In Flink, iterations are managed by special operators called iteration steps. These steps allow the processing of data to repeat in a controlled manner.

Flink’s iteration steps use feedback edges to create loops in the data processing pipeline. This enables data to flow back into the iteration step, allowing for iterative processing.

Flink uses head and tail tasks (thought as operators) to manage the flow of data through the iteration steps. These tasks handle the data records that are fed back into the iteration, ensuring that the processing is coordinated.

Fault Tolerance

Flink offers reliable execution with strict exactly-once-processing consistency guarantees and deals with failures via checkpointing and partial re-execution.

The general assumption the system makes to effectively provide these guarantees is that the data sources are persistent and replayable.

Examples of such sources are files and durable message queues (e.g., Apache Kafka).

As mentioned before, Flink uses a system called checkpointing to make sure that, even if something goes wrong, your data processing continues exactly where it left off without losing or duplicating data.

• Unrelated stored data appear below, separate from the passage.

(** * Offline persistence, synchronisation and analysis flows of RETINA

    Shallow embedding of the client-side detection components
    ([src/src/components/cnn-detection-interface.tsx] and the
    [DetectionFlow] component of [src/unnamed/part_000]) together with the
    offline-storage layer they call ([@/lib/offline-storage]).  *)

From Stdlib Require Import ZArith QArith Lia.
From stdpp Require Import base gmap strings list.

(* ------------------------------------------------------------------ *)
(** ** Entities *)

Module Entities.

Inductive DiseaseType := glaucoma | retinopathy | cataract.

(** The stored detection record built in [startAnalysis]:
    [{ id, imageId, result, timestamp, synced, diseaseType, confidence }].
    The prediction payload is kept opaque as the predicted class name. *)
Record DetectionResult := mkDetectionResult {
  dr_id : string;
  dr_imageId : string;
  dr_result : string;
  dr_timestamp : string;
  dr_synced : bool;
  dr_diseaseType : DiseaseType;
  dr_confidence : nat
}.

Definition with_synced (b : bool) (r : DetectionResult) : DetectionResult :=
  {| dr_id := dr_id r; dr_imageId := dr_imageId r; dr_result := dr_result r;
     dr_timestamp := dr_timestamp r; dr_synced := b;
     dr_diseaseType := dr_diseaseType r; dr_confidence := dr_confidence r |}.

End Entities.

(* ------------------------------------------------------------------ *)
(** ** LocalStore *)

Module LocalStore.

(** Modelled from the spec: the keyed store of [@/lib/offline-storage]
    (not part of the sources).  [put] is an atomic per-key write that
    fails with [QuotaExceeded] when the medium rejects the write, leaving
    the previous value (or absence) in place; [getById] returns the entry
    or not-found; [delete] is a per-key removal that never fails. *)

Inductive put_result := PutOk | QuotaExceeded.

Section Store.
Context {V : Type}.
(** Size of a serialized record, in the medium's units. *)
Variable size : V -> nat.
(** Total capacity of the medium. *)
Variable budget : nat.

Definition usage (s : gmap string V) : nat :=
  map_fold (fun _ v acc => size v + acc) 0 s.

Definition put (s : gmap string V) (k : string) (v : V)
    : put_result * gmap string V :=
  if decide (usage (delete k s) + size v <= budget)
  then (PutOk, <[k := v]> s)
  else (QuotaExceeded, s).

Definition getById (s : gmap string V) (k : string) : option V := s !! k.

Definition store_delete (s : gmap string V) (k : string)
    : unit * gmap string V :=
  (tt, delete k s).
End Store.

End LocalStore.

(* ------------------------------------------------------------------ *)
(** ** OfflineStorageService facade *)

Module Facade.
Import Entities LocalStore.

(** Size of a detection record as stored. *)
Definition record_size (r : DetectionResult) : nat :=
  1 + String.length (dr_id r) + String.length (dr_imageId r)
    + String.length (dr_result r) + String.length (dr_timestamp r).

(** Modelled from the spec: [saveDetectionResult] of [@/lib/offline-storage]
    (not part of the sources) persists the entity it is given through
    LocalStore's [put], under its [id]. *)
Definition saveDetectionResult (budget : nat) (db : gmap string DetectionResult)
    (r : DetectionResult) : put_result * gmap string DetectionResult :=
  put record_size budget db (dr_id r) r.

Definition getUnsyncedDetectionResults (db : gmap string DetectionResult)
    : list DetectionResult :=
  filter (fun r => dr_synced r = false) (map snd (map_to_list db)).

End Facade.

(* ------------------------------------------------------------------ *)
(** ** CNNDetectionInterface.startAnalysis: the record it saves *)

Module CNNDetection.
Import Entities LocalStore.

(** The object literal passed to [saveDetectionResult] (lines 165-173):
    [id: `detection_${Date.now()}_${rnd}`], [imageId: `image_${Date.now()}`],
    [synced: isOnline]. *)
Definition detection_id (now rnd : string) : string :=
  ("detection_" ++ now ++ "_" ++ rnd)%string.

Definition detection_record (isOnline : bool) (now rnd : string)
    (diseaseType : DiseaseType) (cls : string) (confidence : nat)
    (timestamp : string) : DetectionResult :=
  {| dr_id := detection_id now rnd;
     dr_imageId := ("image_" ++ now)%string;
     dr_result := cls;
     dr_timestamp := timestamp;
     dr_synced := isOnline;
     dr_diseaseType := diseaseType;
     dr_confidence := confidence |}.

(** The save at the end of a successful [startAnalysis]. *)
Definition startAnalysis_save (budget : nat) (db : gmap string DetectionResult)
    (isOnline : bool) (now rnd : string) (diseaseType : DiseaseType)
    (cls : string) (confidence : nat) (timestamp : string)
    : put_result * gmap string DetectionResult :=
  Facade.saveDetectionResult budget db
    (detection_record isOnline now rnd diseaseType cls confidence timestamp).

End CNNDetection.

(* ------------------------------------------------------------------ *)
(** ** Life of the stored detections: saves, sync outcomes, deletions *)

Module Sync.
Import Entities LocalStore.
Lemma C10_witness :
  In (EvLock 0 (Some (types.OtherError 7)))
    (newEvents sampleCachedWorld
       (snd (GetAndCreateWorkflowExecution cancelledEnv sampleCache
               Background "d1" sampleExecution sampleCachedWorld)))
  /\ fst (GetAndCreateWorkflowExecution cancelledEnv sampleCache Background
            "d1" sampleExecution sampleCachedWorld)
     = (None, None, None, false, Some (types.OtherError 7)).
Proof.
  assert (Hin : In (EvLock 0 (Some (types.OtherError 7)))
                  (newEvents sampleCachedWorld
                     (snd (GetAndCreateWorkflowExecution cancelledEnv
                             sampleCache Background "d1" sampleExecution
                             sampleCachedWorld)))).
  { vm_compute; tauto. }
  split; [exact Hin|].
  destruct (GetAndCreateWorkflowExecution cancelledEnv sampleCache
              Background "d1" sampleExecution sampleCachedWorld)
    as [res w'] eqn:Hrun.
  exact (proj1 (C10_GetAndCreate_lock_failure _ _ _ _ _ _ _ _ _ _ Hrun Hin)).
Defined.

(** ** The invariant across the facade's steps *)

Lemma Inv_Get (o : cache.Options) (now : Z)
    (k : definition.WorkflowIdentifier) (w : World) l r :
  cache.Get o now k (entries w) = (l, r) -> Inv w -> Inv (set_entries l w).
Proof.
  intros HG [Hnd Hv]; split; cbn.
  - change l with (fst (l, r)); rewrite <- HG.
    apply NoDup_keys_Get; exact Hnd.
  - change l with (fst (l, r)); rewrite <- HG.
    eapply Forall_incl; [apply values_Get|exact Hv].
Qed.

Lemma Inv_PutIfNotExist (o : cache.Options) (now : Z)
    (k : definition.WorkflowIdentifier) (v : Context) (w : World) l r :
  cache.PutIfNotExist o now k v (entries w) = (l, r) ->
  v < length (heap w) -> Inv w -> Inv (set_entries l w).
Proof.
  intros HP Hlt [Hnd Hv]; split; cbn.
  - change l with (fst (l, r)); rewrite <- HP.
    apply NoDup_keys_PutIfNotExist; exact Hnd.
  - change l with (fst (l, r)); rewrite <- HP.
    eapply Forall_incl; [apply values_PutIfNotExist|].
    constructor; assumption.
Qed.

Data streams can be huge and never-ending, so if you had to start over after a failure, it could take months to catch up. That would be impractical.

To avoid this, Flink regularly saves snapshots of the current state of the data processing, including the exact position in the data stream. If something fails, Flink can quickly recover using these snapshots, so it doesn’t have to reprocess everything from the beginning.

The core challenge they faced when saving snapshots is that when dealing with data processing, you need to ensure that all parallel operators (processing units) take a snapshot of their state at the same logical time. This means capturing a consistent view of the entire data processing system without stopping it.

So they introduced something called Asynchronous Barrier Snapshotting (ABS)

  • Special markers (called barriers) are inserted into the data streams. These barriers represent a specific point in time.

  • When a barrier reaches an operator, it marks that operator’s state as part of the current snapshot. Data before the barrier is included in the snapshot, and data after the barrier is not.

  • This process allows Flink to take snapshots without stopping the entire data processing system, thus keeping the system running smoothly.

Each partition of a stream operates independently and will have its own barriers. When a barrier is inserted into the stream, it travels through each partition separately.

The barriers represent the same logical time across all partitions, but they may not arrive simultaneously at every partition due to differences in processing speed and network delays.

How it exactly works in depth

  1. Alignment phase: Each operator in the data pipeline receives barriers from upstream operators. Before taking a snapshot, the operator makes sure that it has received all barriers from all of its input streams. This ensures that the snapshot reflects a consistent point in time across all inputs.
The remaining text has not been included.